O que há poucos anos se dizia das crianças que dominavam seus pais, manifesta-se nos adultos da agora, pois a população do mundo quase que maciçamente transforma-se em pequenos ditadores e tiranos adultos, manifestando cada um suas exigências da forma que melhor lhes convém – uns drogando-se, outros alcoolizando-se, alguns se prostituindo das formas mais bizarras e outros cometendo crimes ou impondo sua vontade sobre os demais na forma de leis que são o reflexo de uma população composta por indivíduos voltados unicamente para dento de si mesmos e magistrados que passam por cima de seus próprios princípios de justiça para fazer cumprir leis contraditórias contra pais e mães que ainda lutam para proteger seus filhos e famílias da crescente onda de deturpação e vulgarização do mundo.

Precisou, porém, o seu Guilherme morrer para que eu pudesse finalmente responder minhas perguntas sobre os traumas que acometem uma geração que cresceu tomando banho com sabonete da Mônica, comendo Danoninho, usando fraldas descartáveis, indo para escola com mochila de rodinhas, celular no bolso e assistindo aulas ministradas por professores infinitamente mais bem preparados, etc..

Que razões têm eles para traumas tão avassaladores, se, em comparação com uma e duas gerações anteriores, sua infância e adolescência foram infinitamente mais fáceis, sendo que cresceram servidos de mordomias? Entretanto, esses que foram criados com tantas regalias são os que (dizem) têm muito mais traumas do que as gerações anteriores, que muito mais motivos tem (na visão dos psicólogos freudianos) para ter traumas, entretanto, muito poucos os têm.

Numa definição popular, traumas são marcas na alma, são lembranças na parte pensante e funcional do cérebro. São como sulcos sobre uma superfície lisa. Se a alma fosse uma superfície, os traumas seriam afundados, como rodas de carreta sobre a terra macia. Os traumas são gravações como os sulcos dos discos de vinil, que podem conter informações alegres e tristes, pessimistas e positivas, de medo ou confiança. E todas as gravações são traumas, pois provocam afundamentos imaginários na alma. E é por isto e só por isto que nos lembramos das experiências e aprendizados. E lembramos muito mais das coisas que mais nos marcaram, sendo que as lembranças mais marcadas são as boas lembranças.

Nenhuma lembrança, porém, tem o poder de por si permanecer em evidência. Assim como na parte física do corpo, o cérebro pode apagar boas e más lembranças, que são sobrepostas por novas experiências, fazendo que as antigas percam a importância e cicatrizem. Mas se ficamos a relembrá-las, vivenciamo-las, reforçando o vínculo. Então a marca se aprofunda, fazendo as lembranças cada vez mais evidentes, tornado as marcas mais sensíveis e as lembranças não desaparecem jamais.
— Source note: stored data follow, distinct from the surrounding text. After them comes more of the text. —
Lemma Resolve_local d :
  local d →
  VolumeFileStore_Resolve Root [d] = filepath.Join [Root; strings.Join (kept d) "/"].
Proof.
  intros Hd. pose proof (kept_simple d Hd) as Hs. destruct Hd as (Ha & Hk & Hup).
  unfold VolumeFileStore_Resolve. rewrite Join_below by done.
  cbn [filepath.Join]. rewrite decide_False by done.
  change (strings.Join [Root; d] "/") with (Root +:+ "/" +:+ d).
  destruct (kept_append Root d HRoot) as [Hk' Ha'].
  rewrite Clean_render, Hk', Ha'. f_equal.
  assert (foldl (filepath.clean_step false) [] (filepath.split_slash d) = reverse (kept d)) as Hf
    by (unfold kept; by rewrite Ha, reverse_involutive).
  rewrite foldl_no_up; rewrite Hf; [by rewrite reverse_app, !reverse_involutive|].
  by rewrite elem_of_reverse.
Qed.

Lemma below_Root_local d : local d → below Root (VolumeFileStore_Resolve Root [d]) = Some (kept d).
Proof.
  intros Hd. rewrite Resolve_local by done.
  apply below_self; [done|apply Hd|by apply kept_simple].
Qed.

(** A path at or below the one of [d] lies below the root. *)
Lemma under_Root d p rest :
  local d → below (VolumeFileStore_Resolve Root [d]) p = Some rest →
  below Root p = Some (kept d ++ rest).
Proof.
  intros Hd. rewrite Resolve_local by done.
  intros Hb%below_Join_dir; [tauto|done|apply Hd|by apply kept_simple].
Qed.

(** ** Listing *)

Lemma walk_files_spec d fs p :
  local d →
  p ∈ walk_files (VolumeFileStore_Resolve Root [d]) fs →
  is_Some (files fs !! p) ∧ filepath.Clean p = p ∧ is_Some (below Root p) ∧
  (p = VolumeFileStore_Resolve Root [d] ∨ is_Some (below (VolumeFileStore_Resolve Root [d]) p)).
Proof.
  intros Hd. unfold walk_files.
  rewrite merge_sort_Permutation, list_elem_of_filter, elem_of_elements, elem_of_dom, Resolve_clean.
  intros [[Hp [->|[rest Hb]]] Hin].
  - rewrite below_Root_local by done. eauto.
  - rewrite (under_Root d p rest) by done. rewrite Hb. eauto.
Qed.

Lemma walk_files_complete d fs p :
  is_Some (files fs !! p) → filepath.Clean p = p →
  p = VolumeFileStore_Resolve Root [d] ∨ is_Some (below (VolumeFileStore_Resolve Root [d]) p) →
  p ∈ walk_files (VolumeFileStore_Resolve Root [d]) fs.
Proof.
  intros Hin Hp Hu. unfold walk_files.
  by rewrite merge_sort_Permutation, list_elem_of_filter, elem_of_elements, elem_of_dom, Resolve_clean.
Qed.

Lemma walk_files_NoDup d fs : NoDup (walk_files d fs).
Proof. unfold walk_files. rewrite merge_sort_Permutation. apply NoDup_filter, NoDup_elements. Qed.

(** Each file visited is listed by the path that leads to it from the root. *)
Definition listed_as (p n : string) : Prop :=
  Rel Root p = inr n ∧ VolumeFileStore_Resolve Root [n] = p ∧ local n ∧ filepath.Clean n = n.

Lemma below_listed p rest :
  filepath.Clean p = p → below Root p = Some rest → listed_as p (strings.Join rest "/").
Proof.
  intros Hp Hb. pose proof (below_simple _ _ _ Hb) as Hs.
  assert (rest ≠ []) as Hne by (by apply below_spec in Hb as (_ & _ & ? & _)).
  destruct (plain_path rest Hne Hs) as (? & ? & _).
  split; [by apply Rel_below|]. split; [by apply below_Join|done].
Qed.

Lemma collect_spec paths : ∀ acc,
  Forall (λ p, filepath.Clean p = p ∧ is_Some (below Root p)) paths →
  ∃ l, collect Root paths acc = (acc ++ l, None) ∧ Forall2 listed_as paths l.
Proof.
  induction paths as [|p paths IH]; intros acc Hps; simpl.
  { exists []. by rewrite app_nil_r. }
  apply Forall_cons in Hps as [[Hp [rest Hb]] Hps].
  rewrite (Rel_below _ _ _ Hb).
  destruct (IH (acc ++ [strings.Join rest "/"]) Hps) as (l & -> & Hl).
  exists (strings.Join rest "/" :: l). rewrite <-(assoc_L (++)). split; [done|].
  constructor; [by apply below_listed|done].
Qed.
Entretanto, todas as lembranças são úteis em tudo, pois o cérebro reúne todos os elementos de todas as lembranças conscientes e inconsciente para montar as respostas a cada situação. E as lembranças ruins também desempenham papel importante, moderando as ações, nos levando a prevenir erros e a tomar precauções para com as novas ações.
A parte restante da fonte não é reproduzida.